* [Aim of the exercise]:
Each line of the listing that includes the string "assert" needs to be located and copied.
++++
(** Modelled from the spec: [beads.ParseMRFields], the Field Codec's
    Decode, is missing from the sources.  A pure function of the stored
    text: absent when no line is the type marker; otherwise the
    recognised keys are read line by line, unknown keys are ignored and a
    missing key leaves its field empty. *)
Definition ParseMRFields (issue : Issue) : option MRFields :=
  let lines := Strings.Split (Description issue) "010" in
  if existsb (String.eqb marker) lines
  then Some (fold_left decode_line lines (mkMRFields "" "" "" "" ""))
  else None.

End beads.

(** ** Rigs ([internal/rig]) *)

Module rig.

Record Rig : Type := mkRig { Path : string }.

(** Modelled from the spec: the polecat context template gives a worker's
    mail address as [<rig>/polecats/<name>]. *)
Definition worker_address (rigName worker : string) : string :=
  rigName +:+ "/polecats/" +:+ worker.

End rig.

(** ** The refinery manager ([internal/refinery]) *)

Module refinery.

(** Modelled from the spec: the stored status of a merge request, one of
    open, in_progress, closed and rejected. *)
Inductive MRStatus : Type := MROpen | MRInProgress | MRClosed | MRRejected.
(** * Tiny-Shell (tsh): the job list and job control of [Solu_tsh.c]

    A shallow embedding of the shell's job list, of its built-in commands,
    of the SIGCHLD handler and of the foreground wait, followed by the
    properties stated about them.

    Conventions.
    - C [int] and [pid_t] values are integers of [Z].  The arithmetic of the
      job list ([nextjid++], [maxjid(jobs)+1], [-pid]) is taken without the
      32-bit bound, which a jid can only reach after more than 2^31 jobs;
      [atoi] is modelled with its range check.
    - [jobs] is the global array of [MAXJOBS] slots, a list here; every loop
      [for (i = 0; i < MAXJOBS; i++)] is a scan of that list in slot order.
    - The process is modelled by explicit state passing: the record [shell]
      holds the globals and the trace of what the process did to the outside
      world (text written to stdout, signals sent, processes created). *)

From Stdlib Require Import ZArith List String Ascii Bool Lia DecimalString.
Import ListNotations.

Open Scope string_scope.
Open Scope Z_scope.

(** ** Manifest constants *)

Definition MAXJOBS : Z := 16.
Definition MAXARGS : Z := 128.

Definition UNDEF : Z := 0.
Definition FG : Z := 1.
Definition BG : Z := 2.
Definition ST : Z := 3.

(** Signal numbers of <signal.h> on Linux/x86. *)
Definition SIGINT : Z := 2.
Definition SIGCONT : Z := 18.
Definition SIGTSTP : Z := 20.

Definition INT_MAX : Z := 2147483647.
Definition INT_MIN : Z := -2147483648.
++++
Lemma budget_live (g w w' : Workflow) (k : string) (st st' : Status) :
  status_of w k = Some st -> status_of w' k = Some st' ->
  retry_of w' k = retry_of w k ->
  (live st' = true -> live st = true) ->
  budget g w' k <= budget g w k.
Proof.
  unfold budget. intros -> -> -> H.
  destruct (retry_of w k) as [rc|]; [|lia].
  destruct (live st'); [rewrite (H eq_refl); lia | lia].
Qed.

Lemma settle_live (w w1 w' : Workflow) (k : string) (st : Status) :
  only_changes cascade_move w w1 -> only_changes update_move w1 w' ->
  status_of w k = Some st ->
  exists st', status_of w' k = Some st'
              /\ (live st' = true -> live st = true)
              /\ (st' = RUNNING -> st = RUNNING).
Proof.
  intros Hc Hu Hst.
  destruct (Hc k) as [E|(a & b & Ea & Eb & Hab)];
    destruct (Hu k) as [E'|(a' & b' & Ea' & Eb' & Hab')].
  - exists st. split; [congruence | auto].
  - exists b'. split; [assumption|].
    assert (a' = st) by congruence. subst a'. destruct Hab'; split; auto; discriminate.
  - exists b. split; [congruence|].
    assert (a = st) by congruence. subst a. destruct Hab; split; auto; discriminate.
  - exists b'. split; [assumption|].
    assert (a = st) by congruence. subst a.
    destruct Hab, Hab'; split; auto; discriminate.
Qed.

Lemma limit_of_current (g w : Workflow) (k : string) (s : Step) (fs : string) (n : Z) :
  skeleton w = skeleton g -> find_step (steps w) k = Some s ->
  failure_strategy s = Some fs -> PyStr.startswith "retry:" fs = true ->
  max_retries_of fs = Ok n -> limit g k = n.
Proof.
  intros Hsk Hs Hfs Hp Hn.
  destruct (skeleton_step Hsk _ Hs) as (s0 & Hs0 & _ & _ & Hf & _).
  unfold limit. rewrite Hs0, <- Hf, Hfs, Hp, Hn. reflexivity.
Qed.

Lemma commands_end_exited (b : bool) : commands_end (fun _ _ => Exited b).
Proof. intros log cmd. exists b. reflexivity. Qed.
++++
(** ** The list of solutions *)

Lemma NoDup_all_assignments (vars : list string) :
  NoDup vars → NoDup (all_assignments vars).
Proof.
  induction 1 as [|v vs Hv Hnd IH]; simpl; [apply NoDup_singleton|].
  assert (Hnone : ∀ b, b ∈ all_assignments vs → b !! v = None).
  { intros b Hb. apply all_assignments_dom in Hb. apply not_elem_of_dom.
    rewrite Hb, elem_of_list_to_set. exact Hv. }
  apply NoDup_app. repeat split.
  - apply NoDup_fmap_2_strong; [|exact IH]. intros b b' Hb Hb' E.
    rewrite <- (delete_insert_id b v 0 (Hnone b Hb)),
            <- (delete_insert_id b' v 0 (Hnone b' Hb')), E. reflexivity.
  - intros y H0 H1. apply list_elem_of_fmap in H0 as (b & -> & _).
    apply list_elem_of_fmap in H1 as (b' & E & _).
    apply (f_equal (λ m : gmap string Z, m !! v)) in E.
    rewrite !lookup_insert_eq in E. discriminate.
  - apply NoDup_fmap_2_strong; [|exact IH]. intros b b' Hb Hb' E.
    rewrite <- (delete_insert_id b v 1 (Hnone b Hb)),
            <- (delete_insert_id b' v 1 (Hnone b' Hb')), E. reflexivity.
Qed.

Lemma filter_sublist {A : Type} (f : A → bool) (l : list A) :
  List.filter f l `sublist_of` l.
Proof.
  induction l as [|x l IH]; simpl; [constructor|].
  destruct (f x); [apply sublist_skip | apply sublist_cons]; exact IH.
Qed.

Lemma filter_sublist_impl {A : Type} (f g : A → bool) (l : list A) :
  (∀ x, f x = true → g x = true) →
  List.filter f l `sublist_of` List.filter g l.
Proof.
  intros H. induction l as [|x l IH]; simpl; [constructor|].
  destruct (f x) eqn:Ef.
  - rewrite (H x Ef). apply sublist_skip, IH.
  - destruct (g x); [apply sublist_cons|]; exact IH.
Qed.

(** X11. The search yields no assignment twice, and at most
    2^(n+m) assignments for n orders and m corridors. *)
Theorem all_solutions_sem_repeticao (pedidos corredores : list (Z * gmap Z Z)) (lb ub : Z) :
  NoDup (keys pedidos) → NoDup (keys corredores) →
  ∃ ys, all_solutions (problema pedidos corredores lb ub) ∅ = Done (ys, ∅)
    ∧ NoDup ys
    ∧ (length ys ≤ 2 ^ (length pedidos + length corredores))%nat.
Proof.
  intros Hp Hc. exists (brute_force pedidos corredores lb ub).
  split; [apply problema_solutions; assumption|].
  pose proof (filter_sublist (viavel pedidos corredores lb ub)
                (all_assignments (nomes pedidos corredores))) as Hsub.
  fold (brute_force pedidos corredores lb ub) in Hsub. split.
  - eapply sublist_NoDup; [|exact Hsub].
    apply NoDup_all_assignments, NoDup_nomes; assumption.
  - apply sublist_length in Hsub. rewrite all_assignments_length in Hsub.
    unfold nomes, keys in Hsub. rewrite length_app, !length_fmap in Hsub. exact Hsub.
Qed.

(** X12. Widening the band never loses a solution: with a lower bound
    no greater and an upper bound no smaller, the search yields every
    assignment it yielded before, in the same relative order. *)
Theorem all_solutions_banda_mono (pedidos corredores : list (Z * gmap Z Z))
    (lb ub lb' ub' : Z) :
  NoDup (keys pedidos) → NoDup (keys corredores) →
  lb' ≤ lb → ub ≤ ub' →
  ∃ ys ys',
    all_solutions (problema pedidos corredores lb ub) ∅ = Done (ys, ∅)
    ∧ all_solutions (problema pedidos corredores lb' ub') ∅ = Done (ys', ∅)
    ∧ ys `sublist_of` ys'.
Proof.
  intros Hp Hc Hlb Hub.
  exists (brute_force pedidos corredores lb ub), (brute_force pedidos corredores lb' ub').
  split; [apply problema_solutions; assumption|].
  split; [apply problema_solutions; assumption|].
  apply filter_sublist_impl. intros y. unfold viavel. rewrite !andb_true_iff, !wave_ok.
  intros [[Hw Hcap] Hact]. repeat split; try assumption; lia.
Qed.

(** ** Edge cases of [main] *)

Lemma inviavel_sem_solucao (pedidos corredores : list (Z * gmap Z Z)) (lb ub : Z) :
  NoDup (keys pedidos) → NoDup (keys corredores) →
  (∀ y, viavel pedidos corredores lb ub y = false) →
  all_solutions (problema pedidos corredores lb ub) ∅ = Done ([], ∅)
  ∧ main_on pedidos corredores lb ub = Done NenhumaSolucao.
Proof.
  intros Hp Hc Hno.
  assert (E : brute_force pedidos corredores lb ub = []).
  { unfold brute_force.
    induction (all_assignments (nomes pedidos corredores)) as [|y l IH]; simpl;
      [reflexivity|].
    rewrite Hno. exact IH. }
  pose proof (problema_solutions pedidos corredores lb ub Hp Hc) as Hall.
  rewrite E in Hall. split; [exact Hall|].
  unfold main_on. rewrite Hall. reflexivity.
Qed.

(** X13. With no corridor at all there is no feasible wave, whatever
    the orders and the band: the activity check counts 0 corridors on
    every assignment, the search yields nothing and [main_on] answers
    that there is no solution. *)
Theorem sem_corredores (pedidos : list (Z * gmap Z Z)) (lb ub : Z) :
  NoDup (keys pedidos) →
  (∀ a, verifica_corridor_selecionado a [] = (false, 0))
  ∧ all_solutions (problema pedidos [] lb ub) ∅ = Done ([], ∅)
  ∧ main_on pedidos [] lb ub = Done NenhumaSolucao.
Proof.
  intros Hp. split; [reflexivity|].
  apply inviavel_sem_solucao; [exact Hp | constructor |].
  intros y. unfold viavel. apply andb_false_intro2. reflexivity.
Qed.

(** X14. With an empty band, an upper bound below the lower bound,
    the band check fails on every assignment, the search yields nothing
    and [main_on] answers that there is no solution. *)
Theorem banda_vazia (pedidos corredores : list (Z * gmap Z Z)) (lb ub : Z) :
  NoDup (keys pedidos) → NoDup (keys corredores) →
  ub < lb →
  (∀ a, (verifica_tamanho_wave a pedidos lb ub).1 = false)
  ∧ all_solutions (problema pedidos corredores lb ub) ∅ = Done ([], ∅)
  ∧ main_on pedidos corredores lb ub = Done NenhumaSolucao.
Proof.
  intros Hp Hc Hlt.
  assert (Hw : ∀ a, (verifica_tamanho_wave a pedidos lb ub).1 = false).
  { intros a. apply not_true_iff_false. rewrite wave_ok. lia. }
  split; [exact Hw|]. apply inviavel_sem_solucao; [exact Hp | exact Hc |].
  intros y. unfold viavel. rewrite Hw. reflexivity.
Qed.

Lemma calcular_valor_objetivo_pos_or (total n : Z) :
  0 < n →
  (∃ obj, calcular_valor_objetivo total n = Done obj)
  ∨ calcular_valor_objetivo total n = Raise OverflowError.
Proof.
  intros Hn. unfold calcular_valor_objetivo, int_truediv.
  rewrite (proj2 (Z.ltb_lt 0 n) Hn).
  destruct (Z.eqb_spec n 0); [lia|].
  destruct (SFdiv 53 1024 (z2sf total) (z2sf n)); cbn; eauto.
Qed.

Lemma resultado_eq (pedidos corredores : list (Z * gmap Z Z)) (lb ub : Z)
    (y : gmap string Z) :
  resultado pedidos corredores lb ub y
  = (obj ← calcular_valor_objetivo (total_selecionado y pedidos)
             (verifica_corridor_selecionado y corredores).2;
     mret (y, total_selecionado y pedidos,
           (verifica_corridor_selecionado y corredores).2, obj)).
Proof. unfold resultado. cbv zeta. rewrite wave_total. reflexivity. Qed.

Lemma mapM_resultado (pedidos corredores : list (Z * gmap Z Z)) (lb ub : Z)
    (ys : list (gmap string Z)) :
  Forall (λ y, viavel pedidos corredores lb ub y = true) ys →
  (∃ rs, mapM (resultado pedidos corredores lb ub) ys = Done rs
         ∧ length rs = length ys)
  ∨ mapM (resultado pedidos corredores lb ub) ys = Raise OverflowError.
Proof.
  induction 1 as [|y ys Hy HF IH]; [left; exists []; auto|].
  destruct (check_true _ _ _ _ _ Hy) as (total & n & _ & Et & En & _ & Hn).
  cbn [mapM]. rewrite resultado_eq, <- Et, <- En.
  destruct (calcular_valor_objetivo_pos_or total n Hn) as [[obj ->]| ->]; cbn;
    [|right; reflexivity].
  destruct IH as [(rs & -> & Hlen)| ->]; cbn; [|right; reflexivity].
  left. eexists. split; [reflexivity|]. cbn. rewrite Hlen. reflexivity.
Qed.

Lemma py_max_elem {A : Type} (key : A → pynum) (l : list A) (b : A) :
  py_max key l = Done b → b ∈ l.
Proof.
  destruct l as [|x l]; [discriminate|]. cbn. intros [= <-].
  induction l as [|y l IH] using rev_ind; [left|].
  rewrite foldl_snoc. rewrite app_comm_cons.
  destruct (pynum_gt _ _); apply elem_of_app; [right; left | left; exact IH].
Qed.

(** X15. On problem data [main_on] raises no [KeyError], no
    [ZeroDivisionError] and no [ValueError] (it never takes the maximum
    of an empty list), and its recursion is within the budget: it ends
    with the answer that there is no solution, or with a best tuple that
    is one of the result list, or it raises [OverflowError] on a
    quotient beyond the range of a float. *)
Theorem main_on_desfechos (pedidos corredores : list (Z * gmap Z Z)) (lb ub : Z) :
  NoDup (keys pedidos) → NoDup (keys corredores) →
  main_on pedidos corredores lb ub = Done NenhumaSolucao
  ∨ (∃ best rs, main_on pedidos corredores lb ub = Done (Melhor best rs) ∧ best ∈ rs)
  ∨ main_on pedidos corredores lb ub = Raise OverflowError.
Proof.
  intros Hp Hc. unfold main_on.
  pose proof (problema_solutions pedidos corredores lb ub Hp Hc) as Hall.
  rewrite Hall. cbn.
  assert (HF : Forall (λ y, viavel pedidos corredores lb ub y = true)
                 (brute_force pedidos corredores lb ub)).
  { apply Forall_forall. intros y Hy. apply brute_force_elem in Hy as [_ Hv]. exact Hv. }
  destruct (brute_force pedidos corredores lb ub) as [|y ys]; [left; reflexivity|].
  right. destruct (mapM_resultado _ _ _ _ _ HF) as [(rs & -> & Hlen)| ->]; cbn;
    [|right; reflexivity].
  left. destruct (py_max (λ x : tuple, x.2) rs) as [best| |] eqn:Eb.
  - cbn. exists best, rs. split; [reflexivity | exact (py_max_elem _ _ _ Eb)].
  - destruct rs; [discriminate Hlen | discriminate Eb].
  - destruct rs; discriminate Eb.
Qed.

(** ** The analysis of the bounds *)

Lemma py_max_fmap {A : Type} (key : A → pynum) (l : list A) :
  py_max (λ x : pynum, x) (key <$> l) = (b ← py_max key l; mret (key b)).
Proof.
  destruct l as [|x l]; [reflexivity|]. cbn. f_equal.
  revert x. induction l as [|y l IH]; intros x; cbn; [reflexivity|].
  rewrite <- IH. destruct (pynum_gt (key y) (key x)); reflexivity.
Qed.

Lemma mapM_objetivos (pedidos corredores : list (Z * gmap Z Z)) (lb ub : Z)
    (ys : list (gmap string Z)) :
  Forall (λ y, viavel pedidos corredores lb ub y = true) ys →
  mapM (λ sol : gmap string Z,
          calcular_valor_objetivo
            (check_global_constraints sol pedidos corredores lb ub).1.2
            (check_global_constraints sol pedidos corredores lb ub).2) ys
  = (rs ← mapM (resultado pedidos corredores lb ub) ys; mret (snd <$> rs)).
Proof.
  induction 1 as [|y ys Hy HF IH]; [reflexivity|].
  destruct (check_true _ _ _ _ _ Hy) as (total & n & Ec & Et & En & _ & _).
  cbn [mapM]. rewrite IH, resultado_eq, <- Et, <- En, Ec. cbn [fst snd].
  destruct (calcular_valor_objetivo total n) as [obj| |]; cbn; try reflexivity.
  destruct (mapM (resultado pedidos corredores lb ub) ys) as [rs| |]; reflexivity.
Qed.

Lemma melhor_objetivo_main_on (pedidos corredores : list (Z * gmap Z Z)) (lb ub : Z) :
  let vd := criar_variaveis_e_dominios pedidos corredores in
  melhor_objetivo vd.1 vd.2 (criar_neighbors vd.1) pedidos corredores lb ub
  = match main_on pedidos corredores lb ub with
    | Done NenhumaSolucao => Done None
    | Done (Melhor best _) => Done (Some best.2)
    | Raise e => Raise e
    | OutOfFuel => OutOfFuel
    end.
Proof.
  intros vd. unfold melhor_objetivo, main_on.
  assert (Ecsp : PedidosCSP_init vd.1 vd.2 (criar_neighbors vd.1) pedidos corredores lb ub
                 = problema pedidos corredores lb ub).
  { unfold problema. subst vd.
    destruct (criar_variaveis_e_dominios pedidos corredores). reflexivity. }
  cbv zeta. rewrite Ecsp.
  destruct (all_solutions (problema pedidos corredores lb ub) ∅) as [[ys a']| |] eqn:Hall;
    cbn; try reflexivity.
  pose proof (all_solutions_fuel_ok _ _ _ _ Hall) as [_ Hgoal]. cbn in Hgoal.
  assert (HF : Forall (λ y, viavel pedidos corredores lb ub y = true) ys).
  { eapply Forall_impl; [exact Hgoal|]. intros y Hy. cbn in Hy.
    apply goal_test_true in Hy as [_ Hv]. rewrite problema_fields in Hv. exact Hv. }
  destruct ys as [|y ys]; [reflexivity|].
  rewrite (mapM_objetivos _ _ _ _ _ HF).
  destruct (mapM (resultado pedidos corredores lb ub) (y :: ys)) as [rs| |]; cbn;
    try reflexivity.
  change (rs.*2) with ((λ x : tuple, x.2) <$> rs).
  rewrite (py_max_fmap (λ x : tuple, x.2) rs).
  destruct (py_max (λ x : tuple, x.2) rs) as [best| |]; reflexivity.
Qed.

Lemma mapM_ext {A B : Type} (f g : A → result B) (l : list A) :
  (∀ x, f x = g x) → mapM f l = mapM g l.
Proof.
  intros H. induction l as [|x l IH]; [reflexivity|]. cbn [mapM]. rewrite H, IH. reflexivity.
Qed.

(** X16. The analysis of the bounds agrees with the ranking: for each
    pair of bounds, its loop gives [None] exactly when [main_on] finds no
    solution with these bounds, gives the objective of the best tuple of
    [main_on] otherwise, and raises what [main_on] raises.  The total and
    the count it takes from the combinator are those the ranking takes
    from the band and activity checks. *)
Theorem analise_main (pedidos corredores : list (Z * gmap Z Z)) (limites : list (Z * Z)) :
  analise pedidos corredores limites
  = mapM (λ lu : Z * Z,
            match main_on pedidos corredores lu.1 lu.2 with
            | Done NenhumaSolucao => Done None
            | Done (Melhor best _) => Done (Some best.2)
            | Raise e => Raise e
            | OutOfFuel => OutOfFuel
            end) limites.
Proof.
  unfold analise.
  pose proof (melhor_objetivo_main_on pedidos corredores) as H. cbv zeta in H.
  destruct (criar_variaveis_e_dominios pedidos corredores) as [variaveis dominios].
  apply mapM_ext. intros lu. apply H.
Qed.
++++
* [Exercise output]:
    assert (a' = st) by congruence. subst a'. destruct Hab'; split; auto; discriminate.
    assert (a = st) by congruence. subst a. destruct Hab; split; auto; discriminate.
    assert (a = st) by congruence. subst a.
  assert (Hnone : ∀ b, b ∈ all_assignments vs → b !! v = None).
  assert (E : brute_force pedidos corredores lb ub = []).
  assert (Hw : ∀ a, (verifica_tamanho_wave a pedidos lb ub).1 = false).
  assert (HF : Forall (λ y, viavel pedidos corredores lb ub y = true)
  assert (Ecsp : PedidosCSP_init vd.1 vd.2 (criar_neighbors vd.1) pedidos corredores lb ub
  assert (HF : Forall (λ y, viavel pedidos corredores lb ub y = true) ys).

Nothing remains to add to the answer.